## Dataset entries:
(** * validate-build: the build validator of scripts/validate-build.ts

    A shallow embedding of [validateBuild], [validateTypeScriptFile],
    [validatePackageJson] and [validatePath], and the properties of the
    validation run that follow from them.

    The script is effectful: it reads the disk, loads modules, type-checks
    declaration files, prints to the console and ends the process.  The disk
    is a tree, the console and the sequence of operations are part of the
    state, and what belongs to the runtime (module loading, the TypeScript
    compiler, [JSON.parse]) is data of a [World]. *)

From Stdlib Require Import List String Ascii ZArith NArith Bool Arith Lia.
Import ListNotations.
Open Scope string_scope.

(** ** Node's [path] module (posix) *)

Module Path.

(** The pieces of a path between its separators. *)
Fixpoint split (s : string) : list string :=
  match s with
  | EmptyString => [EmptyString]
  | String c r =>
      if Ascii.eqb c "/" then EmptyString :: split r
      else match split r with
           | seg :: segs => String c seg :: segs
           | [] => [String c EmptyString]
           end
  end.

(** [normalizeString]: empty and [.] segments vanish, [..] removes the
    segment before it; above the start it is kept only when allowed.  The
    accumulator holds the result so far, last segment first. *)
Fixpoint normalizeString (allowAboveRoot : bool) (segs acc : list string)
  : list string :=
  match segs with
  | [] => rev acc
  | seg :: rest =>
      if (seg =? EmptyString) || (seg =? ".") then normalizeString allowAboveRoot rest acc
      else if seg =? ".." then
        match acc with
        | top :: acc' =>
            if top =? ".." then
              normalizeString allowAboveRoot rest
                (if allowAboveRoot then ".." :: acc else acc)
            else normalizeString allowAboveRoot rest acc'
        | [] =>
            normalizeString allowAboveRoot rest
              (if allowAboveRoot then [".."] else [])
        end
      else normalizeString allowAboveRoot rest (seg :: acc)
  end.

Definition isAbsolute (p : string) : bool :=
  match p with String c _ => Ascii.eqb c "/" | EmptyString => false end.

Fixpoint trailingSeparator (p : string) : bool :=
  match p with
  | EmptyString => false
  | String c EmptyString => Ascii.eqb c "/"
  | String _ r => trailingSeparator r
  end.

(** The segments a path denotes, from the root for an absolute path. *)
Definition segments (p : string) : list string :=
  normalizeString (negb (isAbsolute p)) (split p) [].

Definition normalize (p : string) : string :=
  if p =? EmptyString then "."
  else
    let body := String.concat "/" (segments p) in
    if body =? EmptyString then
      if isAbsolute p then "/" else if trailingSeparator p then "./" else "."
    else
      let body := if trailingSeparator p then body ++ "/" else body in
      if isAbsolute p then "/" ++ body else body.

(** [path.join] of two arguments: empty arguments are skipped. *)
Definition join (a b : string) : string :=
  if a =? EmptyString then (if b =? EmptyString then "." else normalize b)
  else if b =? EmptyString then normalize a
  else normalize (a ++ "/" ++ b).

(** The suffix of [s] that starts at its last dot. *)
Fixpoint lastDot (s : string) : option string :=
  match s with
  | EmptyString => None
  | String c r =>
      match lastDot r with
      | Some e => Some e
      | None => if Ascii.eqb c "." then Some s else None
      end
  end.

(** The last non-empty piece of a path (trailing separators are ignored). *)
Definition basename (p : string) : string :=
  last (filter (fun seg => negb (seg =? EmptyString)) (split p)) EmptyString.

(** [path.extname]: from the last dot of the last portion of the path; empty
    when there is no dot, when the only dot is its first character, and for
    [..]. *)
Definition extname (p : string) : string :=
  let base := basename p in
  match lastDot base with
  | None => EmptyString
  | Some e => if (e =? base) || (base =? "..") then EmptyString else e
  end.

End Path.

(** ** Text *)

(** A JavaScript string read from a file: its UTF-16 code units. *)
Definition text := list N.

Definition utf16 (s : string) : text :=
  map (fun c => N_of_ascii c) (list_ascii_of_string s).

(** White space and line terminators, the characters [String.prototype.trim]
    removes. *)
Definition isWhiteSpace (c : N) : bool :=
  ((9 <=? c) && (c <=? 13) || (c =? 32) || (c =? 160) || (c =? 5760)
   || (8192 <=? c) && (c <=? 8202) || (c =? 8232) || (c =? 8233)
   || (c =? 8239) || (c =? 8287) || (c =? 12288) || (c =? 65279))%N.

Fixpoint trimStart (t : text) : text :=
  match t with
  | c :: r => if isWhiteSpace c then trimStart r else t
  | [] => []
  end.

Definition trimEnd (t : text) : text := rev (trimStart (rev t)).

Definition trim (t : text) : text := trimEnd (trimStart t).

(** ** The disk *)

(** A directory tree.  [Special] stands for whatever [statSync] reports as
    neither a file nor a directory (socket, FIFO, device). *)
#[warnings="-register-all"]
Inductive node :=
| File (content : text)
| Dir (entries : list (string * node))
| Special.

Fixpoint child (name : string) (entries : list (string * node)) : option node :=
  match entries with
  | [] => None
  | (n, c) :: rest => if n =? name then Some c else child name rest
  end.

Fixpoint walk (n : node) (segs : list string) : option node :=
  match segs with
  | [] => Some n
  | s :: rest =>
      match n with
      | Dir es => match child s es with Some c => walk c rest | None => None end
      | _ => None
      end
  end.

(** What a path names on the disk.  A path that ends in a separator names
    directories only. *)
Definition lookup (root : node) (p : string) : option node :=
  match walk root (Path.segments p) with
  | Some (Dir es) => Some (Dir es)
  | Some n => if Path.trailingSeparator p then None else Some n
  | None => None
  end.

(** ** Errors, console, operations *)

Inductive error :=
| ENOENT (path : string)
| EISDIR (path : string)
| ENOTDIR (path : string)
| ENXIO (path : string)
| SyntaxError
| TypeError (message : string)
| Error (message : string).

Inductive line :=
| StdErr (s : string)
| StdErrValue (e : error)
| StdOut (s : string).

(** What the run does to its environment, in the order it does it. *)
Inductive op :=
| ReadFile (p : string)
| Require (p : string)
| Import (p : string)
| TypeCheck (p : string)
| ReadFileSync (p : string)
| Access (p : string)
| ReadDirSync (p : string)
| StatSync (p : string).

Record state := mkState {
  disk : node;
  console : list line;
  ops : list op }.

(** ** Sequential code: state, exceptions and [process.exit] *)

Inductive res (A : Type) :=
| Val (a : A)
| Throw (e : error)
| Exit (code : Z).
Arguments Val {A} a.
Arguments Throw {A} e.
Arguments Exit {A} code.

Definition D (A : Type) := state -> res A * state.

Definition ret {A} (a : A) : D A := fun st => (Val a, st).

Definition bind {A B} (m : D A) (k : A -> D B) : D B := fun st =>
  match m st with
  | (Val a, st') => k a st'
  | (Throw e, st') => (Throw e, st')
  | (Exit c, st') => (Exit c, st')
  end.

Declare Scope run_scope.
Delimit Scope run_scope with run.
Notation "x <- m ;; k" := (bind m (fun x => k))
  (at level 100, m at next level, right associativity) : run_scope.
Notation "m ;; k" := (bind m (fun _ => k))
  (at level 100, right associativity) : run_scope.
Open Scope run_scope.

Definition throw {A} (e : error) : D A := fun st => (Throw e, st).

(** [process.exit(code)]: nothing after it runs, no handler sees it. *)
Definition process_exit {A} (code : Z) : D A := fun st => (Exit code, st).

(** [try { m } catch (e) { h e }] *)
Definition tryCatch {A} (m : D A) (h : error -> D A) : D A := fun st =>
  match m st with
  | (Throw e, st') => h e st'
  | r => r
  end.

Definition getDisk : D node := fun st => (Val (disk st), st).

Definition perform (o : op) : D unit := fun st =>
  (Val tt, mkState (disk st) (console st) (ops st ++ [o])%list).

Definition print (l : line) : D unit := fun st =>
  (Val tt, mkState (disk st) (console st ++ [l])%list (ops st)).

Definition console_error (s : string) : D unit := print (StdErr s).
Definition console_error_value (e : error) : D unit := print (StdErrValue e).
Definition console_log (s : string) : D unit := print (StdOut s).

(** ** The file system calls *)

Definition readAt (p : string) : D text :=
  d <- getDisk ;;
  match lookup d p with
  | Some (File c) => ret c
  | Some (Dir _) => throw (EISDIR p)
  | Some Special => throw (ENXIO p)
  | None => throw (ENOENT p)
  end.

(** [fs.readFileSync(p, 'utf-8')] *)
Definition readFileSync (p : string) : D text :=
  perform (ReadFileSync p) ;; readAt p.

(** Modelled from the spec: [readFile] of ./util, which is not among the
    sources; the manifest is read with it, and a missing file fails the
    read. *)
Definition readFile (p : string) : D text :=
  perform (ReadFile p) ;; readAt p.

(** ** The runtime *)

Record BuildConfig := {
  pkgDir : string;
  rootDir : string;
  esmNode : bool }.

Inductive ExportValue :=
| ExportPath (target : string)
| ExportConditions (import require : string).

(** The properties the script reads off the parsed manifest; [None] is
    JavaScript's [undefined]. *)
Record PackageJSON := {
  files : option (list string);
  main : option string;
  module : option string;
  types : option string;
  exports : option (list (string * ExportValue)) }.

(** What loading a module does.  Its top-level code runs: it may print, it
    may change the disk, and it returns, throws, or ends the process with
    [process.exit]. *)
Record Loaded := {
  outcome : res unit;
  output : list line;
  diskAfter : node }.

(** What the validator cannot decide by itself.  Loading a module runs its
    top-level code; the compiler answers with the rendered diagnostics of the
    program made of one root file, under the configuration of a root
    directory; [JSON.parse] either throws or yields a value, seen here at the
    type the script gives it. *)
Record World := {
  node_require : string -> node -> Loaded;
  node_import : string -> node -> Loaded;
  getSemanticDiagnostics : string -> string -> node -> list string;
  getSyntacticDiagnostics : string -> string -> node -> list string;
  JSON_parse : text -> option PackageJSON;
  dirname : string }.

## What the task asks:
Please find all lines of the entries that hold the string "only" and copy them.

## Solution to this task:
    segment before it; above the start it is kept only when allowed.  The
    when there is no dot, when the only dot is its first character, and for
    directories only. *)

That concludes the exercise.